Purpose Ischemia-reperfusion (I/R) injury continues to plague the field of graft transplantation and is a major contributor to early graft dysfunction or failure after organ transplantation. The aim of the present study is to investigate the mechanisms by which prolonged CI influences the autophagy in the graft lung, in which the mTOR signaling pathway was involved. Methods Orthotopic lung transplantation models were induced in rats, whose lungs were preserved under CI conditions for varying durations. Autophagy activities, energy metabolism, and reactive oxygen species (ROS) level were determined at each time point. The perfusion treatments of inhibitor (3-Methyladenine [3-MA]) and activator (rapamycin) of autophagy and inhibitor of oxidative phosphorylation (oligomycin [OM]) were performed to verify the relationships among mTOR signaling pathway and autophagy in the cold I/R injury. Results Autophagy was induced by CI preservation, which was peaked at 12 h after CI. Additionally, a coexistence of reduced oxidative phosphorylation and elevated ROS level was observed in rat lung tissues.

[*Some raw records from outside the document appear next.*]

#[export] Instance EndX_value : Value EndX_body decodeEndXSIDBody EndX_ok.
Proof.
  split.
  - intros v. unfold decodeEndXSIDBody. case_match eqn:E; [done|].
    split_bytes 22 v. wire. rewrite slice_0 by (simpl; lia).
    cbn [mbind outcome_bind array length Nat.leb take]. case_match eqn:E2; [done|].
    unfold srv6EndXSIDFixedLen in *. rewrite slice_Ok by (simpl in *; lia).
    cbn [mbind outcome_bind].
    apply bind_Panic; [apply (value_nopanic (Value := subsub_value))|by intros []].
  - intros [fl al wt bh sid st us] v (Hfl & Hal & Hwt & Hbh & (b & E0 & Hlb & Hb) & Hsub) He.
    simpl in *. subst sid.
    unfold EndX_body in He. simpl in He.
    apply bind_Ok in He as (sub & Hs & He). case_match eqn:E; [done|]. injection He as <-.
    destruct (value_rt (Value := subsub_value) (st, us) sub Hsub Hs) as [Hsb Hd].
    unfold srv6EndXSIDFixedLen in E.
    split.
    { octets. }
    split_bytes 16 b. destruct b; [|done].
    unfold decodeEndXSIDBody. case_match eqn:E2; [done|]. wire. cbn [app]. wire.
    rewrite slice_0 by (simpl; lia). cbn [mbind outcome_bind array length Nat.leb take]. wire.
    unfold srv6EndXSIDFixedLen. cbn [mbind outcome_bind].
    edestruct sub_area as [Hg Hsl]; [| |rewrite Hsl; cbn [length] in Hg; rewrite Hg];
      [reflexivity..|].
    simpl. rewrite Hd, join16_put by done. done.
  - intros v e Hb Hmax H. unfold decodeEndXSIDBody in H. case_match eqn:E; [done|].
    split_bytes 22 v. wire in H. rewrite slice_0 in H by (simpl; lia).
    cbn [mbind outcome_bind array length Nat.leb take] in H. wire in H.
    unfold srv6EndXSIDFixedLen in *. case_match eqn:E2; [done|].
    apply bind_Ok in H as (sub & [Hl Es]%slice_inv & H).
    apply bind_Ok in H as ([st us] & Hd & H). injection H as <-.
    octets_in. cbn [length drop] in *.
    assert (Hsl : (length sub <= length v)%nat) by (subst sub; rewrite length_take; lia).
    destruct (value_fix (Value := subsub_value) sub (st, us)) as (Hok & e & He & Hle);
      [subst sub; by apply bytes_ok_take|lia|done|].
    split.
    { do 3 (split; [tauto|]). split; [by apply join16_ok|]. split; [|done].
      eexists. split; [done|]. split; [done|]. octets. }
    unfold EndX_body, srv6EndXSIDFixedLen. simpl. rewrite He. simpl. case_match; [lia|].
    eexists. split; [done|]. simpl. lia.
Qed.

Increased activities of key glycolytic enzymes, glucose consumption and lactic acid production followed with prolonged CI, which became stable after a 9 h period of CI. Of importance, the perfusion treatment of 3-MA or OM decreased ROS level and Beclin-1, PINK1, Parkin, and AMPK expression, but increased mTOR expression; while the perfusion treatment of rapamycin induced a reverse tendency. Conclusion These findings demonstrate that activated autophagy during prolonged CI preservation leads to poor oxidative phosphorylation, robust glycolysis, and ROS level rise in the graft lung via the mTOR signaling pathway.